As described by our approach, our program uses circular definitions to give the computer the ability to manipulate the symbols (words) that make up a basic vocabulary.
Our basic algorithm is described in our "Our Approach" page; this section focuses on specific elements of our code.
Full C++ source code, including Visual Studio 6.0 and 2005 project and solution files to be posted later, pending a finalized version.
This object represents the most basic element in our machine's vocabulary: a single word. It contains fields for how the word is spelled, an integer uniquely identifying it, and vectors of CWord pointers.
It also contains a field describing its usage in grammar ("noun" versus "verb", etc.). This allows our vocabulary to have separate entries for "bark", as in "what a dog does" and "bark" as in "what a tree has."
The vectors of CWord pointers define how each word is related to others. For example, pointers in one vector represent words that this one innately "is"; another vector stores which words
innately compose this one.
This arrangement would allow an AI program to determine the context of words in a sentence. For example, it is impossible to determine the exact meaning of "bark" simply from its spelling - us humans read the rest of the sentence to figure out if it is talking about the habitually annoying canine ritual or that mass of cellulose that tends to form around trees. Our AI knows which meaning is meant by "bark" by examining the other words in the sentence and seeing which definition of bark is "closest" - the fewest links away from the other CWord nodes in the sentence..
The CWord structure is meant mostly to store data, and little code for operations on that data.
The CIndexedWeb object represents the vocabulary itself. It is composed of multiple CWord nodes, and simplifies their creation and deletion at runtime. Although technically this arbitrarily-linked aggregate of nodes is called a "graph" (thanks, Dr. McVey, for help with the proper nomenclature), the object was christened prior to my knowledge that this willy-nilly structure even had a proper name, and I didn't feel like changing every reference to "CIndexedWeb" with "CIndexedGraph."
This ill-named object is responsible for most of the actions performed on the data, such as checking if a word is already in the vocabulary and adding new words. Future versions would contain "degrees of separation" algorithms to find out how many links apart two arbitrary CWords are. (This would be used to determine the context of a particular spelling of a word, as described in the CWord section above.)
This class also maintains a linear table of pointers to every CWord node added to / removed from the list. Although this table itself is worthless from a symbol analysis point of view, it makes it possible to guarantee traversal of the entire structure with a single "for" loop, which is useful for search and file I/O algorithms.

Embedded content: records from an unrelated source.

Lemma quota_exceeded_keeps_memory_history_witness :
  let w := {| ai := Some (Samples.client (Samples.ends [lit "SELECT 1"])
                            Samples.unused);
              now := 1000%Z; quotaExceeded := true |} in
  let a := Samples.ready NLtoSQL "list the users" "" in
  localStorage (generate Samples.stringify Samples.parse w a) = ∅ /\
  length (history (signals (generate Samples.stringify Samples.parse w a)))
    = 1%nat.
Proof.
  intros w a.
  destruct (quota_exceeded_keeps_memory_history Samples.stringify
              Samples.parse_history Samples.parse w a)
    as (Hst & _ & Hlen & _); [vm_compute; reflexivity | reflexivity |].
  split; [exact Hst | exact Hlen].
Defined.


Lemma history_entries_stay_exclusive_witness :
  let rounds :=
    [ (Samples.form NLtoSQL "list the users" "",
       Samples.world (Samples.ends [lit "SELECT 1"]) Samples.unused 1000%Z);
      (Samples.form OptimizeQuery "SELECT 1" "",
       Samples.world (Samples.ends []) (Response (Some (lit "{}")))
         2000%Z) ] in
  Forall
    (fun e =>
       (item_feature e = OptimizeQuery -> item_output e = []) /\
       (item_feature e <> OptimizeQuery -> item_optimizationResult e = JNull))
    (history (signals
       (session Samples.stringify Samples.parse rounds Samples.fresh))).
Proof.
  intros rounds.
  apply (history_entries_stay_exclusive Samples.stringify Samples.parse
           rounds Samples.fresh).
  constructor.
Defined.

Lemma uploaded_file_reaches_prompt_witness :
  let w := Samples.world (Samples.ends [lit "SELECT 1"]) Samples.unused 1000 in
  let a := Samples.ready NLtoSQL "list the users" "" in
  let a' :=
    on_signals
      (onFileSelected (FileLoaded (lit "schema.sql")
                         (lit "CREATE TABLE users (id int);"))) a in
  exists p,
    (sent (generate Samples.stringify Samples.parse w a') = [StreamCall p] \/
     sent (generate Samples.stringify Samples.parse w a') = [ContentCall p]) /\
    includes (contents p) (lit "CREATE TABLE users (id int);") = true.
Proof.
  intros w a a'.
  destruct (uploaded_file_reaches_prompt Samples.stringify Samples.parse w a
              (Samples.client (Samples.ends [lit "SELECT 1"]) Samples.unused)
              (lit "schema.sql") (lit "CREATE TABLE users (id int);"))
    as (_ & _ & p & Hsent & Hin);
    [vm_compute; discriminate | discriminate | vm_compute; reflexivity
    | reflexivity |].
  exists p. split; [exact Hsent | exact Hin].
Defined.

(** ** Facts about the form controls and the error handler *)

(** X23: Whatever a file selection leads to, it keeps the typed input, the
    selected feature and dialect, the results, the history and the loading
    flag.  Only a loaded file changes the context and the file name, and
    only a failed read changes the error: a loaded file does not clear an
    error shown before. *)
Theorem file_selection_keeps_input_and_results (ev : FileEvent) (s : Signals) :
  let s' := onFileSelected ev s in
  userInput s' = userInput s /\ selectedFeature s' = selectedFeature s /\
  selectedDb s' = selectedDb s /\ output s' = output s /\
  optimizationResult s' = optimizationResult s /\
  history s' = history s /\ loading s' = loading s /\
  ignored s' = ignored s /\
  ((forall name text, ev <> FileLoaded name text) ->
   schemaContext s' = schemaContext s /\
   uploadedFileName s' = uploadedFileName s /\
   isContextVisible s' = isContextVisible s) /\
  ((forall message, ev <> FileError message) -> error s' = error s).
Proof.
  destruct ev as [|name text|message]; cbn zeta;
    do 8 (split; [reflexivity|]); split; intros H.
  - repeat split; reflexivity.
  - reflexivity.
  - destruct (H name text). reflexivity.
  - reflexivity.
  - repeat split; reflexivity.
  - destruct (H message). reflexivity.
Qed.

Lemma file_selection_keeps_input_and_results_witness :
  let s := set_error (Some (lit "old error"))
             (signals (Samples.ready NLtoSQL "list the users" "")) in
  error (onFileSelected (FileLoaded (lit "schema.sql") (lit "t(a)")) s)
    = Some (lit "old error") /\
  schemaContext (onFileSelected (FileError None) s) = [] /\
  error (onFileSelected (FileError None) s)
    = Some (lit "Error reading file: undefined").
Proof.
  intros s.
  destruct (file_selection_keeps_input_and_results
              (FileLoaded (lit "schema.sql") (lit "t(a)")) s)
    as (_ & _ & _ & _ & _ & _ & _ & _ & _ & He).
  destruct (file_selection_keeps_input_and_results (FileError None) s)
    as (_ & _ & _ & _ & _ & _ & _ & _ & Hc & _).
  split; [apply He; discriminate|].
  split; [apply Hc; discriminate | vm_compute; reflexivity].
Defined.

(** X24: Toggling the visibility of the context twice restores the signals, and
    one toggle changes nothing that [generate] reads. *)
Theorem toggle_twice_is_identity (w : World) (a : App)
    (JSON_stringify : list HistoryItem -> str)
    (JSON_parse : str -> outcome JsonValue) :
  toggleContextVisibility (toggleContextVisibility (signals a)) = signals a /\
  isContextVisible (toggleContextVisibility (signals a))
    = negb (isContextVisible (signals a)) /\
  history (signals (generate JSON_stringify JSON_parse w
                      (on_signals toggleContextVisibility a)))
    = history (signals (generate JSON_stringify JSON_parse w a)) /\
  sent (generate JSON_stringify JSON_parse w
          (on_signals toggleContextVisibility a))
    = sent (generate JSON_stringify JSON_parse w a).
Proof.
  split; [|split; [reflexivity|]].
  - destruct (signals a) as [? ? ? ? ? ? ? ? ? ? ? v].
    unfold toggleContextVisibility, set_isContextVisible. cbn.
    rewrite negb_involutive. reflexivity.
  - unfold generate.
    replace (ignored (signals (on_signals toggleContextVisibility a)))
      with (ignored (signals a)) by reflexivity.
    destruct (ignored (signals a)); [split; reflexivity|].
    unfold generateStream, generateStructured, structuredBody, addToHistory,
      saveHistoryToStorage.
    cbn [on_signals signals toggleContextVisibility set_isContextVisible
         selectedFeature selectedDb userInput schemaContext uploadedFileName].
    split; repeat (cbn; split_step); cbn; reflexivity.
Qed.

(** X25: The handler of [generate] on the thrown value alone: a message that
    contains "token count exceeds" or the digits "400" anywhere gives the
    context-too-large text; every other message is appended to the generic
    prefix; a thrown value that is not an [Error] is reported as an unknown
    error. *)
Theorem handler_message_cases (e : Thrown) :
  (includes (rawMessage e) (lit "token count exceeds") = true \/
   includes (rawMessage e) (lit "400") = true ->
   displayMessage e = context_too_large) /\
  (includes (rawMessage e) (lit "token count exceeds") = false ->
   includes (rawMessage e) (lit "400") = false ->
   displayMessage e = generic_prefix ++ rawMessage e /\
   includes (displayMessage e) (rawMessage e) = true) /\
  displayMessage NonError =
    generic_prefix ++ lit "An unknown error occurred.".
Proof.
  split; [|split].
  - apply displayMessage_cases.
  - intros H1 H2.
    rewrite (proj2 (displayMessage_cases e) H1 H2).
    split; [reflexivity|]. apply includes_app_r, includes_self.
  - vm_compute. reflexivity.
Qed.

Lemma handler_message_cases_witness :
  displayMessage (Error (lit "row 1400 is locked")) = context_too_large /\
  displayMessage (Error (lit "network down")) =
    lit "An error occurred while communicating with the AI: network down".
Proof.
  split.
  - apply (handler_message_cases (Error (lit "row 1400 is locked"))).
    right. vm_compute. reflexivity.
  - destruct (handler_message_cases (Error (lit "network down")))
      as (_ & H & _).
    destruct H as [-> _]; vm_compute; reflexivity.
Defined.

Lemma legacy_failures_are_fixed_messages_witness :
  thrown (snd (LegacyService.generateStream
                 (Samples.client (Samples.breaks [] "socket closed")
                    Samples.unused)
                 (lit "NL-to-SQL") (lit "MySQL") (lit "one") []))
    = Some (Error stream_failed).
Proof.
  destruct (legacy_failures_are_fixed_messages Samples.parse
              (Samples.client (Samples.breaks [] "socket closed")
                 Samples.unused)
              (lit "NL-to-SQL") (lit "MySQL") (lit "one") [])
    as (_ & _ & H & _).
  match goal with
  | |- ?x = _ => destruct x as [e|] eqn:E
  end.
  - rewrite (H e eq_refl). reflexivity.
  - vm_compute in E. discriminate E.
Defined.

Lemma construct_fail_safe_witness :
  let storage : gmap str str := {[ storageKey := Samples.saved_text ]} in
  exists text,
    storage !! storageKey = Some text /\ text <> [] /\
    Samples.parse_saved text =
      Return (history (signals (construct Samples.parse_saved storage))).
Proof.
  intros storage.
  destruct (construct_fail_safe Samples.parse_saved storage)
    as (_ & _ & _ & H).
  apply H. vm_compute. discriminate.
Defined.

Although depth-first and breadth-first searches that hop from node to node by their links are more elegant, these would miss the unlinked "orphan" nodes our data structure is designed to accomodate. When an AI encounters a word it does not "know" (i.e., does not have a CWord entry for in its CIndexedWeb), it would add an empty CWord node to the CIndexedWeb, but not link it to anything. CIndexedWeb has functions for using linear search to find these orphan nodes, which can be "filled in" later by the computer interrogating the human as to their meaning. This process is recursive; if the user describes unknown word x to the computer in terms of another unknown word y, the CIndexedWeb links x and y to each other anyway and then asks for the definition of word y, until the user eventually describes some part of the fork in terms of existing vocabulary.